Two young men are chosen to go to a famed ballet school.

By RITA FARLOW
Published June 4, 2006


Tonight Calvin Royal will take the stage at the Dollinger Center for the Arts and dance the part of the prince from Sleeping Beauty. He'll perform to Nat King Cole's That Ain't Right, as part of an all-boys blues suite of solos, and dance in an ensemble set to the music of American composer Philip Glass.

Most likely it will be Royal's final performance as a student member of the St. Petersburg Ballet Company, which he has performed with for the past year and a half.

"It's sad but I'm excited to do this performance, and although it may be my last, it will be a good one,'' Royal said.

Royal, 17, was one of two local dancers offered full tuition scholarships to attend the Jacqueline Kennedy Onassis School at American Ballet Theatre in New York City for the 2006-07 school year. Austin Finley, 15, of St. Petersburg was also invited to attend the advanced division of the prestigious pre-professional ballet training program.

"I'm really excited to go there because it's one of the best schools out there and they only accept a few kids from the entire world, so that was pretty cool,'' Finley said.

To have two dancers chosen from the same company is a unique feat, said Suzanne Pomerantzeff, artistic director of the Academy of Ballet Arts, where both boys train.

"It just blows me away as a teacher. Only 15 total are chosen worldwide. For us to have two coming from St. Pete, two from the same studio is amazing," she said.

The scholarships will cover the $5,000 tuition, but the teens and their families will be responsible for finding housing - a challenging task in a city of more than 8-million residents. Pomerantzeff said the students will also need to pay for food and daily expenses, and will need a chaperone to look after them. She's hopeful that the community will pitch in to help.

"We're just trying to make sure we can support them from our community as far as their living expenses go," Pomerantzeff said.

Royal said he and his mom have done some research on lodging in Manhattan.

"We've found a few places, but it's really costly. We're trying to come up with as many ways as possible to pay for that, because its very expensive.'' Royal said.

Royal said he's willing to get a part-time job, if he can find the time between his academic classes and ballet training.

That willingness to give everything he's got is part of what makes Royal special, said Marsha Wilson, a teacher and choreographer at the Academy of Ballet Arts. "It's a joy to work with him. He's very receptive to corrections and comments given. He's very intense when he's involved in his dancing, so it's truly a pleasure. And to see the improvements he's made...he's not danced for a very long time, but he continually works and pushes himself to make himself better and better and better. It's going to be hard for me to see him leave,'' she said.

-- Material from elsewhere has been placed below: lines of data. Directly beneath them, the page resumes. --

(* ===== verification/Forward.v ===== *)
(** * Forwarding plans ([src/src/proxy/forward.rs])

    From a route table, a host and a request target to the upstream peer, the
    URL and the per-route actions; shared by the HTTP/1-2 and HTTP/3 paths. *)

From S2P Require Import Prelude RustStr Ip GeoIp Waf Bot Captcha Security Edge ProxyConfig Router.

(** ** Data *)

Record MiddlewareAction := mkMiddlewareAction {
  strip_prefix_action : option str;
  request_headers : list (str * str);
  response_headers : list (str * str);
  ma_forward_client_ip : bool;
  ma_geoip : GeoIpPolicy;
  ma_security : SecurityPolicy;
  ma_edge : EdgePolicy;
  file_root : option str;
}.

Definition middleware_action_default : MiddlewareAction :=
  mkMiddlewareAction None [] [] true geoip_default security_default edge_policy_default None.

Record ForwardPlan := mkForwardPlan {
  peer_host : str;
  peer_port : N;
  upstream_url : str;
  plan_use_tls : bool;
  plan_middleware : MiddlewareAction;
}.

(** The errors of [resolve_forward], with the HTTP status or kind they carry. *)
Inductive ForwardError : Type :=
| NoRoute (host path : str)
| NoConsulEndpoint (service : str)
| InvalidPort (address : str).

(** ** Operations *)

Section middlewares.
(** The order in which a header map yields its entries. *)
Variable iter_headers : gmap str str -> list (str * str).

Definition apply_middleware (a : MiddlewareAction) (m : Middleware) : MiddlewareAction :=
  match m with
  | StripPrefix prefix =>
    mkMiddlewareAction (Some prefix) (request_headers a) (response_headers a) (ma_forward_client_ip a)
      (ma_geoip a) (ma_security a) (ma_edge a) (file_root a)
  | RequestHeaders hs =>
    mkMiddlewareAction (strip_prefix_action a) (request_headers a ++ iter_headers hs) (response_headers a)
      (ma_forward_client_ip a) (ma_geoip a) (ma_security a) (ma_edge a) (file_root a)
  | ResponseHeaders hs =>
    mkMiddlewareAction (strip_prefix_action a) (request_headers a) (response_headers a ++ iter_headers hs)
      (ma_forward_client_ip a) (ma_geoip a) (ma_security a) (ma_edge a) (file_root a)
  end.

Definition apply_middlewares (ms : list Middleware) : MiddlewareAction :=
  foldl apply_middleware middleware_action_default ms.

End middlewares.

Definition strip_path_prefix (path_and_query prefix : str) : str :=
  let '(path, query) :=
    match split_once "?" path_and_query with
    | Some (p, q) => (p, Some q)
    | None => (path_and_query, None)
    end in
  let stripped := default path (strip_prefix prefix path) in
  let new_path := if is_empty stripped then bs "/" else stripped in
  match query with
  | Some q => new_path ++ bs "?" ++ q
  | None => new_path
  end.

Definition build_upstream_url (b : Backend) (path_and_query : str) : str :=
  (if backend_use_tls b then bs "https" else bs "http") ++ bs "://" ++ address b ++ path_and_query.

Definition parse_backend_peer (addr : str) (fallback_port : N) : result ForwardError (str * N) :=
  match rsplit_once ":" addr with
  | Some (host, p) =>
    match parse_u16 p with
    | Some p => Ok (host, p)
    | None => Err (InvalidPort addr)
    end
  | None => Ok (addr, fallback_port)
  end.

(** The tables a plan may touch: Consul endpoints and TLS probes. *)
Record PlanState := mkPlanState { ps_consul : ConsulState; ps_probes : gmap str TlsProbe }.

Section resolve.
Variable iter_routes : gmap str (list Route) -> list (str * list Route).
Variable iter_edge : gmap str (gmap str EdgePolicy) -> list (str * gmap str EdgePolicy).
Variable iter_headers : gmap str str -> list (str * str).

(** The actions of the matched route, before the backend is looked at. *)
Definition route_action (t : RouteTable) (host : str) (r : Route) : MiddlewareAction :=
  let a := apply_middlewares iter_headers (middlewares r) in
  mkMiddlewareAction (strip_prefix_action a) (request_headers a) (response_headers a) (forward_client_ip r)
    (route_geoip r) (route_security r) (edge_for iter_routes iter_edge t host (route_path r)) (file_root a).

Definition set_file_root (a : MiddlewareAction) (root : str) : MiddlewareAction :=
  mkMiddlewareAction (strip_prefix_action a) (request_headers a) (response_headers a) (ma_forward_client_ip a)
    (ma_geoip a) (ma_security a) (ma_edge a) (Some root).

Definition resolve_forward (now : N) (io : str -> N -> ProbeIo) (t : RouteTable) (host path_and_query : str)
    (st : PlanState) : result ForwardError ForwardPlan * PlanState :=
  let path := split_first "?" path_and_query in
  match match_route_entry iter_routes t host path with
  | None => (Err (NoRoute host path), st)
  | Some route =>
    let mw := route_action t host route in
    let upstream_path :=
      match strip_prefix_action mw with
      | Some prefix => strip_path_prefix path_and_query prefix
      | None => path_and_query
      end in
    let b := route_backend route in
    match strip_prefix "file:" (address b) with
    | Some root =>
      (Ok (mkForwardPlan "127.0.0.1" 9 (bs "file:" ++ root ++ upstream_path) false (set_file_root mw root)), st)
    | None =>
      match strip_prefix "consul:" (address b) with
      | Some service =>
        let '(ep, cs) := consul_pick service (ps_consul st) in
        let st := mkPlanState cs (ps_probes st) in
        match ep with
        | None => (Err (NoConsulEndpoint service), st)
        | Some (h, p) =>
          let b' := mkBackend (host_port h p) p (backend_use_tls b) in
          (Ok (mkForwardPlan h p (build_upstream_url b' upstream_path) (backend_use_tls b') mw), st)
        end
      | None =>
        match strip_prefix "auto:" (address b) with
        | Some rest =>
          match parse_backend_peer rest (port b) with
          | Err e => (Err e, st)
          | Ok (h, p) =>
            let '(tls, probes) := probe_upstream_tls now (io h p) h p (ps_probes st) in
            let b' := mkBackend (host_port h p) p tls in
            (Ok (mkForwardPlan h p (build_upstream_url b' upstream_path) tls mw),
             mkPlanState (ps_consul st) probes)
          end
        | None =>
          match parse_backend_peer (address b) (port b) with
          | Err e => (Err e, st)
          | Ok (h, p) =>
            (Ok (mkForwardPlan h p (build_upstream_url b upstream_path) (backend_use_tls b) mw), st)
          end
        end
      end
    end
  end.

(** ** Lemmas *)

Lemma parse_backend_peer_host_port h p fallback :
  p <= u16_max -> parse_backend_peer (host_port h p) fallback = Ok (h, p).
Proof.
  intros Hp. unfold parse_backend_peer, host_port.
  change (bs ":" ++ show_N p) with (":"%byte :: show_N p).
  rewrite rsplit_once_app by (by apply show_N_no). unfold parse_u16. by rewrite parse_show_N.
Qed.

(** Stripping keeps the query and never yields an empty path. *)
Lemma strip_path_prefix_spec path q prefix :
  ("?"%byte ∉ path) ->
  let new := match strip_prefix prefix path with
             | Some [] => bs "/" | Some s => s | None => if is_empty path then bs "/" else path end in
  strip_path_prefix path prefix = new /\ strip_path_prefix (path ++ bs "?" ++ q) prefix = new ++ bs "?" ++ q.
Proof.
  intros Hp new. unfold strip_path_prefix.
  rewrite (proj2 (split_once_None _ _) Hp).
  assert (Es : split_once "?" (path ++ bs "?" ++ q) = Some (path, q)) by (by apply split_once_Some).
  rewrite Es. unfold new. destruct (strip_prefix prefix path) as [[|c s]|]; done.
Qed.

(** An address the router builds names no special scheme. *)
Definition plain_address (a : str) : Prop :=
  strip_prefix "file:" a = None /\ strip_prefix "consul:" a = None /\ strip_prefix "auto:" a = None.

(** ** Properties *)

(** A plan enforces the policies of the route it follows.  Planning fails
    with 404 exactly when no route matches; every successful plan, whatever the
    kind of backend, carries the matched route's GeoIP, security, client-address
    and edge policies, serves files exactly when the backend is a directory, and
    for an ordinary backend [host:port] it connects to that peer, with the
    route's TLS flag, and touches neither discovery nor probe state. *)
Theorem resolve_forward_policies now io t host pq st :
  let path := split_first "?" pq in
  match match_route_entry iter_routes t host path with
  | None => resolve_forward now io t host pq st = (Err (NoRoute host path), st)
  | Some r =>
    (forall plan st', resolve_forward now io t host pq st = (Ok plan, st') ->
       let mw := plan_middleware plan in
       ma_geoip mw = route_geoip r /\ ma_security mw = route_security r /\
       ma_forward_client_ip mw = forward_client_ip r /\
       ma_edge mw = edge_for iter_routes iter_edge t host (route_path r) /\
       (is_Some (file_root mw) <-> is_Some (strip_prefix "file:" (address (route_backend r))))) /\
    (forall h p, address (route_backend r) = host_port h p -> p <= u16_max -> plain_address (host_port h p) ->
       exists plan, resolve_forward now io t host pq st = (Ok plan, st) /\
         peer_host plan = h /\ peer_port plan = p /\ plan_use_tls plan = backend_use_tls (route_backend r))
  end.
Proof.
  intros path. unfold resolve_forward. fold path.
  destruct (match_route_entry iter_routes t host path) as [r|]; [|done].
  assert (Hroot : file_root (route_action t host r) = None).
  { unfold route_action. cbn [file_root]. generalize (middlewares r). unfold apply_middlewares.
    assert (Hf : forall ms a, file_root a = None -> file_root (foldl (apply_middleware iter_headers) a ms) = None).
    { induction ms as [|[] ms IH]; intros a Ha; simpl; auto. }
    intros ms. by apply Hf. }
  split.
  - intros plan st'. destruct (strip_prefix "file:" (address (route_backend r))) as [root|].
    { intros [= <- <-]. cbn [plan_middleware]. split_and!; try done. }
    assert (Hno : is_Some (file_root (route_action t host r)) <-> is_Some (@None str)) by (by rewrite Hroot).
    destruct (strip_prefix "consul:" _) as [service|].
    { destruct (consul_pick service (ps_consul st)) as [[[h p]|] cs]; [|done]. intros [= <- <-]. by split_and!. }
    destruct (strip_prefix "auto:" _) as [rest|].
    { destruct (parse_backend_peer rest _) as [[h p]|]; [|done].
      destruct (probe_upstream_tls now (io h p) h p (ps_probes st)) as [tls probes]. intros [= <- <-]. by split_and!. }
    destruct (parse_backend_peer _ _) as [[h p]|]; [|done]. intros [= <- <-]. by split_and!.
  - intros h p Ha Hp (H1 & H2 & H3). rewrite Ha, H1, H2, H3, parse_backend_peer_host_port by done.
    eexists. split; [reflexivity|done].
Qed.

End resolve.

Definition iter_h (m : gmap str str) : list (str * str) := map_to_list m.
Definition no_state : PlanState := mkPlanState (mkConsulState ∅ 0) ∅.

(** Finding: a backend host named like a scheme is misread.  An upstream
    [http://consul:8500] (or a bare [consul:8500]) is stored as the address
    [consul:8500], which planning takes for the Consul service [8500]: the
    request fails with 503 instead of reaching the host [consul].  Hosts named
    [file] and [auto] have the same fate. *)
Theorem consul_host_misrouted url_parse :
  let t b := from_routes {[bs "*" := [plain_route "/" Prefix b]]} in
  let plan b := (resolve_forward iter_r iter_e iter_h 0 (fun _ _ => mkProbeIo true true true None) (t b) "app.io" "/x" no_state).1 in
  parse_upstream url_parse "consul:8500" = Some (mkBackend "consul:8500" 8500 false) /\
  plan (mkBackend "consul:8500" 8500 false) = Err (NoConsulEndpoint "8500") /\
  (exists p, plan (mkBackend "backend:8500" 8500 false) = Ok p /\ peer_host p = bs "backend" /\ peer_port p = 8500) /\
  (exists p, plan (mkBackend "file:8500" 8500 false) = Ok p /\ file_root (plan_middleware p) = Some (bs "8500")).
Proof.
  intros t plan. split_and!.
  - vm_compute. reflexivity.
  - vm_compute. reflexivity.
  - eexists. vm_compute. repeat split.
  - eexists. vm_compute. repeat split.
Qed.
(** Finding: a site whose host is written with a port is never reached.  Its
    routes are stored under [app.io:8080], while lookups strip the port of the
    request's host, so every request for the site gets 404. *)
Theorem site_with_port_unreachable path :
  exists t, config_to_route_table to_ascii_lowercase no_url (sample_config [sample_site "app.io:8080" []]) = Ok t /\
    is_Some (routes t !! bs "app.io:8080") /\
    match_route_entry iter_r t "app.io:8080" path = None /\ match_route_entry iter_r t "app.io" path = None.
Proof.
  exists port_table. split; [vm_compute; reflexivity|]. split; [eexists; vm_compute; reflexivity|].
  assert (H : routes_for_host iter_r port_table "app.io:8080" = None /\ routes_for_host iter_r port_table "app.io" = None)
    by (split; vm_compute; reflexivity).
  unfold match_route_entry. destruct H as [-> ->]. done.
Qed.

(** A routes file with one route to [backend:8080], its table and its migration. *)
Definition legacy_spec : RouteSpec := mkRouteSpec (Some (bs "app.io")) [] "/" "prefix" "backend:8080" [].
Definition legacy_route : Route := plain_route "/" Prefix (mkBackend "backend:8080" 8080 false).
Definition legacy_table : RouteTable := from_routes (push_route ∅ "app.io" legacy_route).
Definition legacy_config : Config := migrate_from_routes iter_r iter_h legacy_table [] http3_options_default.

Lemma double_port_unparsable url_parse :
  url_parse (bs "http://backend:8080:8080") = None ->
  parse_upstream url_parse "http://backend:8080:8080" = None.
Proof.
  intros Hu. unfold parse_upstream.
  replace (trim (trim_end_matches is_semicolon (trim (bs "http://backend:8080:8080"))))
    with (bs "http://backend:8080:8080") by (vm_compute; reflexivity).
  rewrite Hu. vm_compute. reflexivity.
Qed.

Royal said he feels ready for the challenges that lie ahead. "The training that they've provided me with at the academy - just the classes and rigorous rehearsals we have - they've prepared me to become not only a technician, but an artist as well. I just really appreciate it. It's been very rewarding,'' he said.

Royal and Finley will spend several weeks this summer training at ballet schools from coast to coast. Royal will attend LINES Ballet School's pre-professional program in San Francisco and the Juilliard School Summer Dance Intensive in New York City. Finley will spend his second summer at the School of American Ballet in New York City. After a few weeks home, the two will head back to Manhattan, home to some of the world's premier ballet schools and companies.

Though she'll be sad to see them go, Pomerantzeff said she's excited for Royal and Finley and the opportunities that await them. "Your job is to love them, train them well, and set them free,'' she said.

IF YOU GO: The St. Petersburg Ballet Company's spring concert will be at 3 p.m. today at the Dollinger Center for the Arts at The Canterbury School of Florida's Knowlton Campus, 901 58th Ave. NE, St. Petersburg.

Tickets are $10 for adults and $8 for seniors and ages 12 and younger. For more information, or to make a contribution to assist Calvin Royal and Austin Finley, call the Academy of Ballet Arts at 327-4401.

 

[Last modified June 4, 2006, 10:13:42]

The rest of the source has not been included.